You're not eligible if you've turned down offers for full-time employment, even if you were overqualified for the job, or haven't made at least six diligent attempts to find full-time work within the past six months.
While some private lenders may allow you to defer payments due to unemployment, it depends on the lender's policies. You'll need to check with your lender to see if this option is available. Keep in mind that private lenders typically offer shorter deferment periods than you get for federal loans, and eligibility requirements vary.
“On the positive side, some private lenders offer job hunting and resume writing help to borrowers,” says Jack Wang, a wealth adviser and financial aid expert at Innovative Advisory Group.
How to apply for unemployment deferment
To apply for federal student loan unemployment deferment, you'll have to complete the Unemployment Deferment Request form provided by the Department of Education. You'll provide information about yourself and answer questions about your employment status to determine if you're eligible.
If you qualify for unemployment deferment, you may qualify for up to three years of relief before resuming repayment.
Note:
If you have private student loans, you’ll need to contact your loan servicer to learn how to apply for and qualify for deferment.
“If you're worried about falling behind on your payments while you're unemployed, take a proactive approach,” says Hubert. “Deferments aren't automatic — you'll need to talk with your lender about your financial situation to see what options you qualify for.”
Does interest accrue during unemployment deferment?
Interest may accrue on your loans during unemployment deferment, depending on the type of loans you have. Interest will not accrue on the following loans:
- Direct Subsidized Loans
- Subsidized Federal Stafford Loans
- Federal Perkins Loans
- Subsidized portion of Direct Consolidation Loans
- Subsidized portion of FFEL Consolidation Loans
Interest will accrue on all other federal loans, including Direct Unsubsidized Loans. If interest accrues on your loan, you have three options: pay the interest as it accrues, pay it in a lump sum before your deferment period ends, or allow the interest to be capitalized on your loan at the end of the deferment.

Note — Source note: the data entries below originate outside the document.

(** X5: grouping is idempotent on its own output: the names of a result,
    laid end to end in the order of the result and grouped again with the
    same flag, give the same result. *)
Theorem groupby_match_regroup (fnames : list string) (return_single : bool)
    (g : grouped) :
  _groupby_match fnames return_single = Ok g ->
  _groupby_match (names_of g) return_single = Ok g.
Proof.
  intros H.
  apply groupby_match_Ok_inv in H as (out & d & Hloop & Hg & Hd & Hc & ->).
  assert (Hne : forall k v, In (k, v) out -> v <> []).
  { intros k v Hin. now destruct (groups_of_In _ _ _ _ Hg Hin). }
  rewrite (names_of_result out d return_single Hne Hd).
  assert (Hre : group_loop (concat (map snd out)) [] = Ok out).
  { apply (regroup out []).
    - simpl. apply Hg.
    - intros k v Hin. destruct (groups_of_In _ _ _ _ Hg Hin) as [-> Hv].
      split; [exact Hv|]. intros fn Hfn. now apply members_In in Hfn. }
  unfold _groupby_match. rewrite Hre. simpl. rewrite Hc. simpl.
  destruct d as [|[k v] [|kv d']]; destruct return_single; reflexivity.
Qed.

Lemma groupby_match_regroup_witness :
  exists g,
    _groupby_match ex_fnames false = Ok g
    /\ names_of g <> ex_fnames
    /\ _groupby_match (names_of g) false = Ok g.
Proof.
  destruct (_groupby_match ex_fnames false) as [g|e] eqn:E.
  - exists g. split; [reflexivity|]. split.
    + vm_compute in E. injection E as <-. vm_compute. discriminate.
    + exact (groupby_match_regroup ex_fnames false g E).
  - exfalso. vm_compute in E. discriminate E.
Defined.

End GroupingMore.

(** ** The predicate matcher: selection, unknown keys, den and res *)

Section MatcherMore.

Implicit Types (dset kwargs : dict) (info : list dict) (key : string).

Local Notation "a +++ b" := (String.append a b)
  (at level 60, right associativity).
Local Arguments String.append : simpl nomatch.

Lemma filter_idem {A} (f : A -> bool) (l : list A) :
  List.filter f (List.filter f l) = List.filter f l.
Proof.
  induction l as [|a l IH]; simpl; [reflexivity|].
  destruct (f a) eqn:E; simpl; [now rewrite E, IH | exact IH].
Qed.

Lemma filter_sublist {A} (f : A -> bool) (l : list A) :
  sublist (List.filter f l) l.
Proof.
  induction l as [|a l IH]; simpl; [constructor|].
  destruct (f a); now constructor.
Qed.

(** X6: [_match_annot] selects: what it returns is a sub-sequence of the
    catalog in catalog order; every record is judged on its own, so matching
    a concatenation is matching its parts; and matching the result again with
    the same constraints changes nothing. *)
Theorem match_annot_selects info kwargs :
  sublist (_match_annot info kwargs) info
  /\ (forall info', _match_annot (info ++ info') kwargs
                    = _match_annot info kwargs ++ _match_annot info' kwargs)
  /\ _match_annot (_match_annot info kwargs) kwargs = _match_annot info kwargs.
Proof.
  rewrite !match_annot_filter. split; [apply filter_sublist|]. split.
  - intros info'. rewrite !match_annot_filter. apply List.filter_app.
  - apply filter_idem.
Qed.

“When interest is capitalized, new interest will be charged on the capitalized interest in addition to the loan principal, causing interest to be charged on interest, a form of compounding,” says Mark Kantrowitz, a financial aid expert and author of “How To Appeal for More College Financial Aid.” “This causes the total loan payments to increase if the interest is not paid before it is capitalized.”
Tip:
If you can afford it, try to pay off any interest that accrues during your deferment. This prevents the interest from being added to your loan balance when deferment ends, which can save you money in the long run.
Alternatives to unemployment deferment
If you're not eligible for unemployment deferment or would rather avoid it, several other options are available.
Student loan forbearance
Federal student loan forbearance is an option if you don't qualify for unemployment deferment or have exhausted the three-year maximum deferment period. General forbearance has more flexible eligibility requirements. You can use it for any financial difficulties or changes in employment, even if you don't meet the strict requirements for deferment.
However, interest will accrue on all loans while they're in forbearance. Pushing off loan payments for as long as possible isn't necessarily in your best interest.
“Student loan deferment provides financial relief for a short-term financial difficulty. It is not a long-term solution,” Kantrowitz explains. “A deferment or forbearance may just be digging the borrower into a deeper hole because the accrued but unpaid interest will increase the amount of debt,” he adds.
Income-driven repayment plans
The Department of Education offers several income-driven repayment (IDR) plans for federal loans. Under these plans, your monthly payments are based on a percentage of your discretionary income. If you've lost your job and have no income, you may not have to make any monthly payments at all.
“Note that IDRs are based on the income from the most recently completed tax return,” says Wang. However, “if your income is now lower due to job loss, you can apply for alternative documentation of income so your IDR payment can be based on your current income, not what it was on your tax return,” he explains.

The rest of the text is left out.